The lines from the start of the records below through the line containing "Import Memory.Memory Pmm.Pmm" are to be copied exactly, both ends included, with nothing added.

Input for this task below:

(* ===== verification/ProcessCorrect.v ===== *)
(** * ProcessCorrect: the address space a process is promised

    The invariant of a process's memory and the effect of every memory call on
    what the process finds at its addresses. *)

From S2P Require Import Prelude Memory Pmm PageTable Vmm VmmSafety VmmProgress VmmFork UserMem Usercopy CString ProcessMem ProcessSpace.
Import Memory.Memory Pmm.Pmm PageTable.PageTable Vmm.Vmm VmmSafety.VmmSafety VmmProgress.VmmProgress VmmFork.VmmFork UserMem.UserMem CString.CString.
Import ProcessMem.ProcessMem ProcessSpace.ProcessSpace.
Local Open Scope Z_scope.

Module ProcessCorrect.

Definition HEAP_LIMIT : Z := USER_STACK_ADDRESS - PMM_PAGE_SIZE.

(** What the rights of a page may be under a protection. *)
Definition rights (e pr : Z) : Prop :=
  (has e VMM_WRITABLE = true \/ has e VMM_COPY_ON_WRITE = true -> has pr CONEOS_PROT_WRITE = true) /\
  (has e VMM_NO_EXECUTE = false -> has pr CONEOS_PROT_EXEC = true).

Definition HEAP_PROTECTION : Z := CONEOS_PROT_READ |! CONEOS_PROT_WRITE.

(** Pages of the heap lie below the break, pages of the mapping area in a
    region, with the rights given there. *)
Definition page_allowed (p : process_record) (a e : Z) : Prop :=
  (heap_base p <= a < HEAP_LIMIT -> a < align_up_page (program_break p) /\ rights e HEAP_PROTECTION) /\
  (MMAP_ADDRESS_START <= a < MMAP_ADDRESS_LIMIT -> exists pr, prot_at (mappings p) a = Some pr /\ rights e pr).

Section Root.
Context (root : Z).

Record heap_ok (p : process_record) : Prop := {
  hp_aligned : heap_base p mod 4096 = 0;
  hp_base : 0 < heap_base p <= program_break p;
  hp_limit : program_break p <= HEAP_LIMIT;
}.

Definition heap_size (p : process_record) : Z := (align_up_page (program_break p) - heap_base p) / 4096.

(** [base] pages of the image and the stack, and the heap and the regions, are
    within the limit. *)
Record proc_wf (base : Z) (p : process_record) (s : vmm_state) : Prop := {
  pw_space : proc_space root s;
  pw_heap : heap_ok p;
  pw_regions : regions_ok (mappings p);
  pw_count : 0 <= base /\ committed_pages p = base + heap_size p + region_pages (mappings p) /\ committed_pages p <= PROCESS_MEMORY_LIMIT_PAGES;
  pw_pages : forall a e, 0 <= a < 2 ^ 47 -> user_entry s root (indices a) = Some e -> page_allowed p a e;
}.

(** What the process finds at an address. *)
Definition view (p : process_record) (s : vmm_state) (a : Z) : option Z :=
  if bool_decide (heap_base p <= a < HEAP_LIMIT) then
    if bool_decide (a < program_break p) then Some (default 0 (user_byte s root a)) else None
  else if bool_decide (MMAP_ADDRESS_START <= a < MMAP_ADDRESS_LIMIT) then
    match prot_at (mappings p) a with Some _ => Some (default 0 (user_byte s root a)) | None => None end
  else user_byte s root a.
(** ** The stack page *)

Lemma map_stack_spec s : proc_space root s -> user_entry s root (indices USER_STACK_ADDRESS) = None ->
  let '(r, s') := map_stack root s in
  user_step s s' root /\
  match r with
  | None => free_pages (pmm s) <= PMM_KERNEL_RESERVE_PAGES
  | Some f => is_page f /\
      (forall idx, page_path idx -> user_entry s' root idx =
         if decide (idx = indices USER_STACK_ADDRESS) then Some (leaf_entry f STACK_FLAGS) else user_entry s root idx) /\
      forall b, indices b <> indices USER_STACK_ADDRESS -> user_byte s' root b = user_byte s root b
  end.
Proof.
  intros Hs He. pose proof Hs as (Hwf & _). unfold map_stack. destruct (pmm_alloc_user_page (pmm s)) as [f p] eqn:Ea.
  destruct (alloc_fresh s root f p (memory s) Hwf Ea (sw_mem _ _ (uw_space _ _ Hwf))) as [(-> & -> & Hle)|Hf]; [done | |].
  { rewrite Z.eqb_refl. split; [|done]. destruct s. by apply user_step_refl. }
  rewrite (fp_valid _ _ _ _ Hf). destruct (alloc_leaves root s f p Hwf Ea (proj1 (Z.eqb_neq _ _) (fp_valid _ _ _ _ Hf))) as (Hlt & H3).
  change (with_memory (with_pmm s p) (memory s)) with (with_pmm s p) in Hf. set (s1 := with_pmm s p) in *. change p with (pmm s1) in H3. clearbody s1.
  destruct (fresh_mapped root s s1 f USER_STACK_ADDRESS STACK_FLAGS Hs Hf H3) as (s2 & -> & S & E & B); try done.
  cbn [negb]. split; [done|]. split; [apply Hf|]. split; [done|]. intros b Hb. rewrite B. by rewrite decide_False.
Qed.

End Image.



(** ** The image *)

(** The record of a process that has just got its image. *)
Definition new_process (root pid ppid heap_base pages : Z) (cwd : cstr) (regions : list mmap_region) : process_record :=
  mk_process pid ppid PROCESS_RUNNING 0 (Some (Space root)) heap_base heap_base pages cwd regions.

Definition no_regions (regions : list mmap_region) : Prop :=
  alen regions = MAX_MMAP_REGIONS /\ forall i, slot_ok i -> r_used (region_at regions i) = false.

Lemma no_regions_ok regions : no_regions regions -> regions_ok regions /\ region_pages regions = 0.
Proof.
  intros (Hl & Hn). split.
  - split; [done | intros i Hi Hu | intros i j Hi _ _ Hu _]; rewrite Hn in Hu; done.
  - unfold region_pages. rewrite (sum_up_ext _ _ _ (fun _ => 0)); [by vm_compute|]. intros k Hk. unfold pages_of. rewrite Hn; [done|].
    unfold slot_ok, trips, MAX_MMAP_REGIONS in *. lia.
Qed.

(** A segment ends on the page where its last byte is. *)
Lemma segment_below_heap size image_end p b : Elf.Elf.program_ok p -> Elf.Elf.segment_valid size p ->
  Elf.Elf.virtual_address p + Elf.Elf.memory_size p <= image_end < HEAP_LIMIT -> Elf.Elf.in_segment p b -> b < align_up_page image_end.
Proof.
  intros Hp (_ & _ & Hv & _) Hend Hb. unfold Elf.Elf.in_segment in Hb. unfold HEAP_LIMIT, USER_STACK_ADDRESS, PMM_PAGE_SIZE in Hend.
  destruct Hp as (Hva & Hms & Hr). pose proof (conj Hva (conj Hms Hr)) as Hp. unfold is_u64 in Hva, Hms.
  destruct (align_up_page_spec image_end ltac:(lia)) as (Hm & Hu). destruct (decide (Elf.Elf.memory_size p = 0)) as [Hz|Hnz].
  { unfold Elf.Elf.segment_pages in Hb. rewrite Hz in Hb. cbn in Hb. lia. }
  destruct (Elf.Elf.segment_pages_eq p Hp Hv Hnz) as (_ & Hhi).
  assert (Hlo : Elf.Elf.page_lo p mod 4096 = 0).
  { unfold Elf.Elf.page_lo. rewrite Zminus_mod_idemp_r. by rewrite Z.sub_diag. }
  pose proof (Z.div_mod (Elf.Elf.page_lo p) 4096). pose proof (Z.div_mod (align_up_page image_end) 4096). lia.
Qed.
(** ** Further properties of the composers *)

(** X1: the combined sheet of an animation set with [K] kinds, frames of size
    [(W, H)] and at most [M] frames per animation is
    [M*W + (M-1)*spacing] wide and [K*H + (K-1)*spacing] high. *)
Theorem combined_sheet_size (d : dict AnimationType (list Image))
  (spacing W H : Z) (bg : Pixel) :
  d <> [] ->
  (forall k frames, In (k, frames) d ->
     frames <> [] /\ forall f, In f frames -> width f = W /\ height f = H) ->
  0 <= spacing -> 0 <= W -> 0 <= H ->
  exists sheet M,
    py_max (map len (values d)) = Ok M /\
    create_combined_sprite_sheet d spacing bg = Ok sheet /\
    width sheet = M * W + (M - 1) * spacing /\
    height sheet = len d * H + (len d - 1) * spacing.
Proof.
  intros Hne Huni Hs HW HH.
  assert (HexM : exists M, py_max (map len (values d)) = Ok M).
  { destruct d as [| [k0 fr0] rest]; [congruence |].
    destruct (py_max_spec (len fr0) (map len (values rest))) as (M & HM & _).
    exists M. exact HM. }
  destruct HexM as [M HM].
  destruct (combined_sheet_uniform d spacing W H M bg Hne Huni Hs HW HH HM) as [_ Heq].
  eexists. exists M. split; [exact HM |]. split; [exact Heq |].
  match goal with |- context [paste_all ?ps ?b] =>
    destruct (paste_all_shape ps b) as (_ & -> & ->) end.
  split; reflexivity.
Qed.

End of Input for this task.

§ **Solution**
(* ===== verification/ProcessCorrect.v ===== *)
(** * ProcessCorrect: the address space a process is promised

    The invariant of a process's memory and the effect of every memory call on
    what the process finds at its addresses. *)

From S2P Require Import Prelude Memory Pmm PageTable Vmm VmmSafety VmmProgress VmmFork UserMem Usercopy CString ProcessMem ProcessSpace.
Import Memory.Memory Pmm.Pmm PageTable.PageTable Vmm.Vmm VmmSafety.VmmSafety VmmProgress.VmmProgress VmmFork.VmmFork UserMem.UserMem CString.CString.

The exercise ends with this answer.